FORGEdb: systematic analysis of candidate causal variants to uncover target genes and mechanisms in complex traits.

The majority of disease-associated variants identified through genome-wide association studies (GWAS) are located outside of protein-coding regions, and are collectively overrepresented in sequences that regulate gene expression. Prioritizing candidate regulatory variants and potential biological mechanisms for further functional experiments, such as genome editing, can be challenging, especially in regions with a high number of variants in strong linkage disequilibrium or multiple proximal gene targets.
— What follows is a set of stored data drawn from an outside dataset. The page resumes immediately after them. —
(** The members of the parent class [Message]; [base] is its result in the
    operators below. *)
Definition Message_equal (lhs rhs : Message) : bool := (source lhs =? source rhs) && (type lhs =? type rhs).
Definition CmdMessage_equal (base : bool) (lhs rhs : CmdMessage.t) : bool := base && (CmdMessage.dest lhs =? CmdMessage.dest rhs).
Definition UserMessage_equal (base : bool) (lhs rhs : UserMessage.t) : bool := base && vector_equal Z.eqb (UserMessage.data lhs) (UserMessage.data rhs).
Definition BootloaderDescription_equal (base : bool) (lhs rhs : BootloaderDescription.t) : bool := base && (BootloaderDescription.pageSize lhs =? BootloaderDescription.pageSize rhs) && (BootloaderDescription.pagesStart lhs =? BootloaderDescription.pagesStart rhs) && (BootloaderDescription.pagesCount lhs =? BootloaderDescription.pagesCount rhs).
Definition BootloaderDataRead_equal (base : bool) (lhs rhs : BootloaderDataRead.t) : bool := base && vector_equal Z.eqb (BootloaderDataRead.data lhs) (BootloaderDataRead.data rhs).
Definition BootloaderAck_equal (base : bool) (lhs rhs : BootloaderAck.t) : bool := base && (BootloaderAck.errorCode lhs =? BootloaderAck.errorCode rhs) && (BootloaderAck.errorAddress lhs =? BootloaderAck.errorAddress rhs).
Definition ListNodes_equal (base : bool) (lhs rhs : ListNodes.t) : bool := base && (ListNodes.version lhs =? ListNodes.version rhs).
Definition NodePresent_equal (base : bool) (lhs rhs : NodePresent.t) : bool := base && (NodePresent.version lhs =? NodePresent.version rhs).
Definition GetDescription_equal (base : bool) (lhs rhs : GetDescription.t) : bool := base && (GetDescription.version lhs =? GetDescription.version rhs).
Definition GetNodeDescription_equal (base : bool) (lhs rhs : GetNodeDescription.t) : bool := CmdMessage_equal base (GetNodeDescription.cmd lhs) (GetNodeDescription.cmd rhs) && (GetNodeDescription.version lhs =? GetNodeDescription.version rhs).
Definition Description_equal (base : bool) (lhs rhs : Description.t) : bool := base && vector_equal Z.eqb (target_name (Description.target lhs)) (target_name (Description.target rhs)) && (protocolVersion (Description.target lhs) =? protocolVersion (Description.target rhs)) && (bytecodeSize (Description.target lhs) =? bytecodeSize (Description.target rhs)) && (stackSize (Description.target lhs) =? stackSize (Description.target rhs)) && (variablesSize (Description.target lhs) =? variablesSize (Description.target rhs)) && vector_equal NamedVariable_equal (namedVariables (Description.target lhs)) (namedVariables (Description.target rhs)) && vector_equal LocalEvent_equal (localEvents (Description.target lhs)) (localEvents (Description.target rhs)) && vector_equal NativeFunction_equal (nativeFunctions (Description.target lhs)) (nativeFunctions (Description.target rhs)).
Definition NamedVariableDescription_equal (base : bool) (lhs rhs : NamedVariableDescription.t) : bool := base && (var_size (NamedVariableDescription.variable lhs) =? var_size (NamedVariableDescription.variable rhs)) && vector_equal Z.eqb (var_name (NamedVariableDescription.variable lhs)) (var_name (NamedVariableDescription.variable rhs)).
Definition LocalEventDescription_equal (base : bool) (lhs rhs : LocalEventDescription.t) : bool := base && vector_equal Z.eqb (event_name (LocalEventDescription.event lhs)) (event_name (LocalEventDescription.event rhs)) && vector_equal Z.eqb (event_description (LocalEventDescription.event lhs)) (event_description (LocalEventDescription.event rhs)).
Definition NativeFunctionDescription_equal (base : bool) (lhs rhs : NativeFunctionDescription.t) : bool := base && vector_equal Z.eqb (func_name (NativeFunctionDescription.function lhs)) (func_name (NativeFunctionDescription.function rhs)) && vector_equal Z.eqb (func_description (NativeFunctionDescription.function lhs)) (func_description (NativeFunctionDescription.function rhs)) && vector_equal NativeFunctionParameter_equal (parameters (NativeFunctionDescription.function lhs)) (parameters (NativeFunctionDescription.function rhs)).
Definition Disconnected_equal (base : bool) (lhs rhs : Disconnected.t) : bool := base.
Definition Variables_equal (base : bool) (lhs rhs : Variables.t) : bool := base && (Variables.start lhs =? Variables.start rhs) && vector_equal Z.eqb (Variables.variables lhs) (Variables.variables rhs).
Definition ArrayAccessOutOfBounds_equal (base : bool) (lhs rhs : ArrayAccessOutOfBounds.t) : bool := base && (ArrayAccessOutOfBounds.pc lhs =? ArrayAccessOutOfBounds.pc rhs) && (ArrayAccessOutOfBounds.size lhs =? ArrayAccessOutOfBounds.size rhs) && (ArrayAccessOutOfBounds.index lhs =? ArrayAccessOutOfBounds.index rhs).
Definition DivisionByZero_equal (base : bool) (lhs rhs : DivisionByZero.t) : bool := base && (DivisionByZero.pc lhs =? DivisionByZero.pc rhs).
Definition EventExecutionKilled_equal (base : bool) (lhs rhs : EventExecutionKilled.t) : bool := base && (EventExecutionKilled.pc lhs =? EventExecutionKilled.pc rhs).
Definition NodeSpecificError_equal (base : bool) (lhs rhs : NodeSpecificError.t) : bool := base && (NodeSpecificError.pc lhs =? NodeSpecificError.pc rhs) && vector_equal Z.eqb (NodeSpecificError.message lhs) (NodeSpecificError.message rhs).
Definition ExecutionStateChanged_equal (base : bool) (lhs rhs : ExecutionStateChanged.t) : bool := base && (ExecutionStateChanged.pc lhs =? ExecutionStateChanged.pc rhs) && (ExecutionStateChanged.flags lhs =? ExecutionStateChanged.flags rhs).
Definition BreakpointSetResult_equal (base : bool) (lhs rhs : BreakpointSetResult.t) : bool := base && (BreakpointSetResult.pc lhs =? BreakpointSetResult.pc rhs) && (BreakpointSetResult.success lhs =? BreakpointSetResult.success rhs).
Definition BootloaderReset_equal (base : bool) (lhs rhs : CmdMessage.t) : bool := CmdMessage_equal base lhs rhs.
Definition BootloaderReadPage_equal (base : bool) (lhs rhs : BootloaderReadPage.t) : bool := CmdMessage_equal base (BootloaderReadPage.cmd lhs) (BootloaderReadPage.cmd rhs) && (BootloaderReadPage.pageNumber lhs =? BootloaderReadPage.pageNumber rhs).
Definition BootloaderWritePage_equal (base : bool) (lhs rhs : BootloaderWritePage.t) : bool := CmdMessage_equal base (BootloaderWritePage.cmd lhs) (BootloaderWritePage.cmd rhs) && (BootloaderWritePage.pageNumber lhs =? BootloaderWritePage.pageNumber rhs).
Definition BootloaderPageDataWrite_equal (base : bool) (lhs rhs : BootloaderPageDataWrite.t) : bool := CmdMessage_equal base (BootloaderPageDataWrite.cmd lhs) (BootloaderPageDataWrite.cmd rhs) && vector_equal Z.eqb (BootloaderPageDataWrite.data lhs) (BootloaderPageDataWrite.data rhs).
Definition SetBytecode_equal (base : bool) (lhs rhs : SetBytecode.t) : bool := CmdMessage_equal base (SetBytecode.cmd lhs) (SetBytecode.cmd rhs) && (SetBytecode.start lhs =? SetBytecode.start rhs) && vector_equal Z.eqb (SetBytecode.bytecode lhs) (SetBytecode.bytecode rhs).
Definition Reset_equal (base : bool) (lhs rhs : CmdMessage.t) : bool := CmdMessage_equal base lhs rhs.
Definition Run_equal (base : bool) (lhs rhs : CmdMessage.t) : bool := CmdMessage_equal base lhs rhs.
Definition Pause_equal (base : bool) (lhs rhs : CmdMessage.t) : bool := CmdMessage_equal base lhs rhs.
Definition Step_equal (base : bool) (lhs rhs : CmdMessage.t) : bool := CmdMessage_equal base lhs rhs.
Definition Stop_equal (base : bool) (lhs rhs : CmdMessage.t) : bool := CmdMessage_equal base lhs rhs.
Definition GetExecutionState_equal (base : bool) (lhs rhs : CmdMessage.t) : bool := CmdMessage_equal base lhs rhs.
Definition BreakpointSet_equal (base : bool) (lhs rhs : BreakpointSet.t) : bool := CmdMessage_equal base (BreakpointSet.cmd lhs) (BreakpointSet.cmd rhs) && (BreakpointSet.pc lhs =? BreakpointSet.pc rhs).
Definition BreakpointClear_equal (base : bool) (lhs rhs : BreakpointClear.t) : bool := CmdMessage_equal base (BreakpointClear.cmd lhs) (BreakpointClear.cmd rhs) && (BreakpointClear.pc lhs =? BreakpointClear.pc rhs).
Definition BreakpointClearAll_equal (base : bool) (lhs rhs : CmdMessage.t) : bool := CmdMessage_equal base lhs rhs.
Definition GetVariables_equal (base : bool) (lhs rhs : GetVariables.t) : bool := CmdMessage_equal base (GetVariables.cmd lhs) (GetVariables.cmd rhs) && (GetVariables.start lhs =? GetVariables.start rhs) && (GetVariables.length lhs =? GetVariables.length rhs).
Definition SetVariables_equal (base : bool) (lhs rhs : SetVariables.t) : bool := CmdMessage_equal base (SetVariables.cmd lhs) (SetVariables.cmd rhs) && (SetVariables.start lhs =? SetVariables.start rhs) && vector_equal Z.eqb (SetVariables.variables lhs) (SetVariables.variables rhs).
Definition WriteBytecode_equal (base : bool) (lhs rhs : CmdMessage.t) : bool := CmdMessage_equal base lhs rhs.
Definition Reboot_equal (base : bool) (lhs rhs : CmdMessage.t) : bool := CmdMessage_equal base lhs rhs.
Definition Sleep_equal (base : bool) (lhs rhs : CmdMessage.t) : bool := CmdMessage_equal base lhs rhs.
Improved annotation of the regulatory genome can help identify promising variants and target genes for further experiments and accelerate translation of identified GWAS loci into important biological insights. To advance this area, we developed FORGEdb (https://forge2.altiusinstitute.org/files/forgedb.html), a web-based tool that can rapidly integrate data for individual genetic variants, providing information on associated regulatory elements, transcription factor (TF) binding sites and target genes. FORGEdb uses annotations derived from data across a wide range of biological samples to delineate the regulatory context for each variant at the cell type level. Different datatypes, including CADD scores, expression quantitative trait loci (eQTLs), activity-by-contact (ABC) interactions, Contextual Analysis of TF Occupancy (CATO) scores, TF motifs, DNase I hotspots, histone mark ChIP-seq and chromatin states in FORGEdb are made available for >37 million variants, and these annotations are integrated into a FORGEdb score to guide assignment of functional importance. The inclusion of a wide range of genomic annotations, such as ABC interactions and CADD scores, provides a comprehensive resource for researchers seeking to prioritize variants for functional validation. In summary, FORGEdb provides an expansive and unique resource for the analysis of genomic variants associated with complex traits and diseases. ### Competing Interest Statement The authors have declared no competing interest.